>>>

(* ===== verification/JhSpec.v ===== *)
(** * JhSpec: JH as specified, and the bit-sliced code

    The specification works on 256 four-bit elements: a choice of two S-boxes
    by the bits of a round constant, a linear map on pairs, and a permutation
    of the elements; the round constants come from the same construction on 64
    elements.  The code keeps the elements in place and
    swaps bits of the odd planes instead.  The two agree up to a permutation of
    the elements that depends on the round and is the identity after 42
    rounds. *)

From Stdlib Require Import ZArith List Lia Bool.
From S2P Require Import Prelude SphTypes Stream HashLib Jh.
Import ListNotations.

Open Scope Z_scope.
Open Scope word_scope.

(** ** The specification *)

Definition S0 : list Z := [9; 0; 4; 11; 13; 12; 3; 15; 1; 10; 2; 6; 7; 5; 8; 14].
Definition S1 : list Z := [3; 12; 6; 13; 5; 7; 1; 9; 15; 2; 0; 4; 11; 10; 14; 8].
Definition sbox (c : bool) (x : Z) : Z := nth (Z.to_nat x) (if c then S1 else S0) 0.

(** Multiplication by 2 in GF(16) modulo x^4 + x + 1. *)
Definition mul2 (x : Z) : Z := ((x << 1) .& 15) .^ (if Z.testbit x 3 then 3 else 0).
Definition mds (a b : Z) : Z * Z := let d := b .^ mul2 a in (a .^ mul2 d, d).

Fixpoint mds_layer (l : list Z) : list Z :=
  match l with
  | a :: b :: l => let (c, d) := mds a b in c :: d :: mds_layer l
  | _ => []
  end.

(** [permute p l]: element [i] of the result is element [p i] of [l]. *)
Definition permute {A} (d : A) (p : list nat) (l : list A) : list A := map (fun i => nth i l d) p.

(** The permutation of [n] elements, in three steps. *)
Definition pi_index (n : nat) : list nat :=
  map (fun i => if (i mod 4 =? 2)%nat then (i + 1)%nat else if (i mod 4 =? 3)%nat then (i - 1)%nat else i) (seq 0 n).
Definition P'_index (n : nat) : list nat :=
  map (fun i => if (i <? n / 2)%nat then (2 * i)%nat else (2 * (i - n / 2) + 1)%nat) (seq 0 n).
Definition phi_index (n : nat) : list nat :=
  map (fun i => if (i <? n / 2)%nat then i else if Nat.even i then (i + 1)%nat else (i - 1)%nat) (seq 0 n).
Definition P {A} (d : A) (n : nat) (l : list A) : list A :=
  permute d (phi_index n) (permute d (P'_index n) (permute d (pi_index n) l)).

Definition R (n : nat) (c : list bool) (l : list Z) : list Z := P 0 n (mds_layer (map2 sbox c l)).

(** The round constants: the digits of the square root of 2 after the point,
    then rounds on 64 elements. *)
Definition C0 : list Z :=
  [6; 10; 0; 9; 14; 6; 6; 7; 15; 3; 11; 12; 12; 9; 0; 8; 11; 2; 15; 11; 1; 3; 6; 6; 14; 10; 9; 5; 7; 13; 3; 14;
   3; 10; 13; 14; 12; 1; 7; 5; 1; 2; 7; 7; 5; 0; 9; 9; 13; 10; 2; 15; 5; 9; 0; 11; 0; 6; 6; 7; 3; 2; 2; 10].
Definition round_constant (r : nat) : list Z := iter r (R 64 (repeat false 64)) C0.
Definition nibble_bits (x : Z) : list bool := [Z.testbit x 3; Z.testbit x 2; Z.testbit x 1; Z.testbit x 0].
Definition round_bits (r : nat) : list bool := flat_map nibble_bits (round_constant r).

(** Elements of the state of 1024 bits. *)
Definition nib (b0 b1 b2 b3 : bool) : Z := 8 * Z.b2z b0 + 4 * Z.b2z b1 + 2 * Z.b2z b2 + Z.b2z b3.
Definition bit (a : list bool) (i : nat) : bool := nth i a false.
Definition group (a : list bool) : list Z :=
  flat_map (fun i => [nib (bit a i) (bit a (i + 256)) (bit a (i + 512)) (bit a (i + 768));
                      nib (bit a (i + 128)) (bit a (i + 384)) (bit a (i + 640)) (bit a (i + 896))]) (seq 0 128).
Definition degroup (q : list Z) : list bool :=
  flat_map (fun t => map (fun i => Z.testbit (nth (2 * i) q 0) (3 - Z.of_nat t)) (seq 0 128)
                  ++ map (fun i => Z.testbit (nth (2 * i + 1) q 0) (3 - Z.of_nat t)) (seq 0 128)) (seq 0 4).

Definition e8 (a : list bool) : list bool :=
  degroup (fold_left (fun q r => R 256 (round_bits r) q) (seq 0 42) (group a)).

(** The compression function. *)
Definition f8 (h m : list bool) : list bool :=
  map2 xorb (e8 (map2 xorb h (m ++ repeat false 512))) (repeat false 512 ++ m).

(** Bytes as bits, the first one most significant. *)
Definition byte_bits (b : Z) : list bool := map (fun k => Z.testbit b (7 - Z.of_nat k)) (seq 0 8).
Definition bits_of (bs : list Z) : list bool := flat_map byte_bits bs.
Definition byte_of (l : list bool) : Z := fold_left (fun x b => 2 * x + Z.b2z b) l 0.
Fixpoint bytes_of_bits (n : nat) (l : list bool) : list Z :=
  match n with
  | O => []
  | S n => byte_of (firstn 8 l) :: bytes_of_bits n (skipn 8 l)
  end.

Definition jh_block (b : list Z) (h : list bool) : list bool := f8 h (bits_of b).

(** The initial state: the length of the digest in 16 bits, then a block of
    zeros. *)
Definition jh_iv (d : Z) : list bool := jh_block (repeat 0 64) (bits_of ([d >> 8; d .& 255] ++ repeat 0 126)).

(** The padding of [m] with [n] more bits in [ub]: a one, at least 383 zeros, and the
    length in bits in 128 bits, up to a multiple of the block. *)
Definition jh_pad (m : list Z) (ub n : Z) : list Z :=
  let len := 8 * Z.of_nat (length m) + n in
  let zeros := if ((length m mod 64 =? 0)%nat && (n =? 0)) then 47%nat else (111 - length m mod 64)%nat in
  m ++ last_byte ub n :: repeat 0 zeros ++ rev (le_split 16 len).

Definition jh_spec (d : Z) (m : list Z) (ub n : Z) : list Z :=
  let h := fst (absorb 64 jh_block (jh_iv d) (jh_pad m ub n)) in
  let k := Z.to_nat (d / 8) in
  bytes_of_bits k (skipn (1024 - 8 * k) h).

(** ** The elements in the planes *)

(** Bit [p] of word [w] of the state, in the order of the specification. *)
Definition bit_at (w : Z) (p : nat) : bool := Z.testbit w (Z.lxor (Z.of_nat p) 7).
Definition word_bits (w : Z) : list bool := map (bit_at w) (seq 0 64).
Definition state_bits (s : jvars) : list bool := flat_map word_bits (WRITE_STATE s).

Section Planes.
Context (g : nat -> nat -> bool).
Definition elements (ce co : nat -> Z) : list Z := flat_map (fun j => [ce j; co j]) (seq 0 128).
Definition even_at (j : nat) : Z := let p := (j mod 64)%nat in let w := (j / 64)%nat in nib (g w p) (g (4 + w) p) (g (8 + w) p) (g (12 + w) p).
Definition odd_at (j : nat) : Z := let p := (j mod 64)%nat in let w := (j / 64)%nat in nib (g (2 + w) p) (g (6 + w) p) (g (10 + w) p) (g (14 + w) p).
Definition plane_bits : list bool := flat_map (fun w => map (g w) (seq 0 64)) (seq 0 16).

Lemma nth_rows k n : forall a i, (i < n * k)%nat ->
  nth i (flat_map (fun w => map (g w) (seq 0 k)) (seq a n)) false = g (a + i / k) (i mod k).
Proof.
  induction n as [|n IH]; intros a i Hi; [lia|]; cbn [seq flat_map]; destruct (Nat.lt_ge_cases i k) as [Hlt|Hge].
  - rewrite app_nth1 by (now rewrite length_map, length_seq); rewrite (nth_indep _ false (g a 0)) by (now rewrite length_map, length_seq).
    rewrite map_nth, seq_nth, Nat.div_small, Nat.mod_small by assumption; f_equal; lia.
  - rewrite app_nth2, length_map, length_seq, IH by (rewrite ?length_map, ?length_seq; lia).
    replace i with (i - k + 1 * k)%nat at 3 4 by lia; rewrite Nat.div_add, Nat.Div0.mod_add by lia; f_equal; lia.
Qed.

Lemma bit_planes i k c : (i < 128)%nat -> (c < 8)%nat -> k = (128 * c)%nat -> bit plane_bits (i + k) = g (2 * c + i / 64) (i mod 64).
Proof.
  intros Hi Hc ->; unfold bit, plane_bits; rewrite nth_rows by lia; replace (i + 128 * c)%nat with (i + 2 * c * 64)%nat by lia.
  rewrite Nat.div_add, Nat.Div0.mod_add by lia; f_equal; lia.
Qed.

Lemma group_planes : group plane_bits = elements even_at odd_at.
Proof.
  unfold group, elements; rewrite !flat_map_concat_map; apply (f_equal (@concat Z)), map_ext_in; intros i Hi; apply in_seq in Hi.
  pose proof (bit_planes i 0 0) as B0; rewrite Nat.add_0_r in B0; unfold even_at, odd_at.
  rewrite B0, (bit_planes i 128 1), (bit_planes i 256 2), (bit_planes i 384 3), (bit_planes i 512 4), (bit_planes i 640 5),
    (bit_planes i 768 6), (bit_planes i 896 7) by lia; reflexivity.
Qed.

Lemma nib_bit b0 b1 b2 b3 : Z.testbit (nib b0 b1 b2 b3) 3 = b0 /\ Z.testbit (nib b0 b1 b2 b3) 2 = b1
  /\ Z.testbit (nib b0 b1 b2 b3) 1 = b2 /\ Z.testbit (nib b0 b1 b2 b3) 0 = b3.
Proof. destruct b0, b1, b2, b3; repeat split. Qed.

Lemma jh_nth_pairs (ce co : nat -> Z) n : forall a j, (j < n)%nat ->
  nth (2 * j) (flat_map (fun j => [ce j; co j]) (seq a n)) 0 = ce (a + j)%nat /\ nth (2 * j + 1) (flat_map (fun j => [ce j; co j]) (seq a n)) 0 = co (a + j)%nat.
Proof.
  induction n as [|n IH]; intros a j Hj; [lia|]; cbn [seq flat_map app]; destruct j as [|j]; [rewrite Nat.add_0_r; now split|].
  replace (2 * S j)%nat with (S (S (2 * j))) by lia; cbn [nth Nat.add]; destruct (IH (S a) j ltac:(lia)) as [E1 E2].
  rewrite E1, E2; split; f_equal; lia.
Qed.

Lemma degroup_planes : degroup (elements even_at odd_at) = plane_bits.
Proof.
  assert (E : degroup (elements even_at odd_at) =
    flat_map (fun t => map (fun i => g (4 * t + i / 64) (i mod 64)) (seq 0 128) ++ map (fun i => g (4 * t + 2 + i / 64) (i mod 64)) (seq 0 128)) (seq 0 4)).
  { unfold degroup; rewrite !flat_map_concat_map; apply (f_equal (@concat bool)), map_ext_in; intros t Ht; apply in_seq in Ht.
    fold (elements even_at odd_at); f_equal; apply map_ext_in; intros i Hi; apply in_seq in Hi; unfold elements; destruct (jh_nth_pairs even_at odd_at 128 0 i ltac:(lia)) as [E1 E2];
      [rewrite E1; unfold even_at | rewrite E2; unfold odd_at]; cbv zeta; cbn [Nat.add];
      match goal with |- context [nib ?a ?b ?c ?d] => destruct (nib_bit a b c d) as (B3 & B2 & B1 & B0) end;
      destruct t as [|[|[|[|t]]]]; try lia; cbn -[nib Nat.div Nat.modulo Z.testbit]; assumption. }
  rewrite E; vm_compute; reflexivity.
Qed.
End Planes.

Definition at_state (s : jvars) (w p : nat) : bool := bit_at (nth w (WRITE_STATE s) 0) p.
Definition view (s : jvars) : list Z := elements (even_at (at_state s)) (odd_at (at_state s)).

Lemma state_planes s : state_bits s = plane_bits (at_state s).
Proof. now destruct s. Qed.

(** ** The layers on planes *)

Lemma not64_spec x i : 0 <= i < 64 -> Z.testbit (not64 x) i = negb (Z.testbit x i).
Proof. intros Hi; unfold not64; rewrite SPH_T64_trunc, trunc_spec, Z.lnot_spec by lia; now rewrite (proj2 (Z.ltb_lt i 64)) by lia. Qed.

<<<

YOUR TASK
Repeat, word for word, the lines above between the line holding "Definition bit (a" and the line holding "Definition degroup (q", inclusive; omit everything else.

PROBLEM SOLUTION
Definition bit (a : list bool) (i : nat) : bool := nth i a false.
Definition group (a : list bool) : list Z :=
  flat_map (fun i => [nib (bit a i) (bit a (i + 256)) (bit a (i + 512)) (bit a (i + 768));
                      nib (bit a (i + 128)) (bit a (i + 384)) (bit a (i + 640)) (bit a (i + 896))]) (seq 0 128).
Definition degroup (q : list Z) : list bool :=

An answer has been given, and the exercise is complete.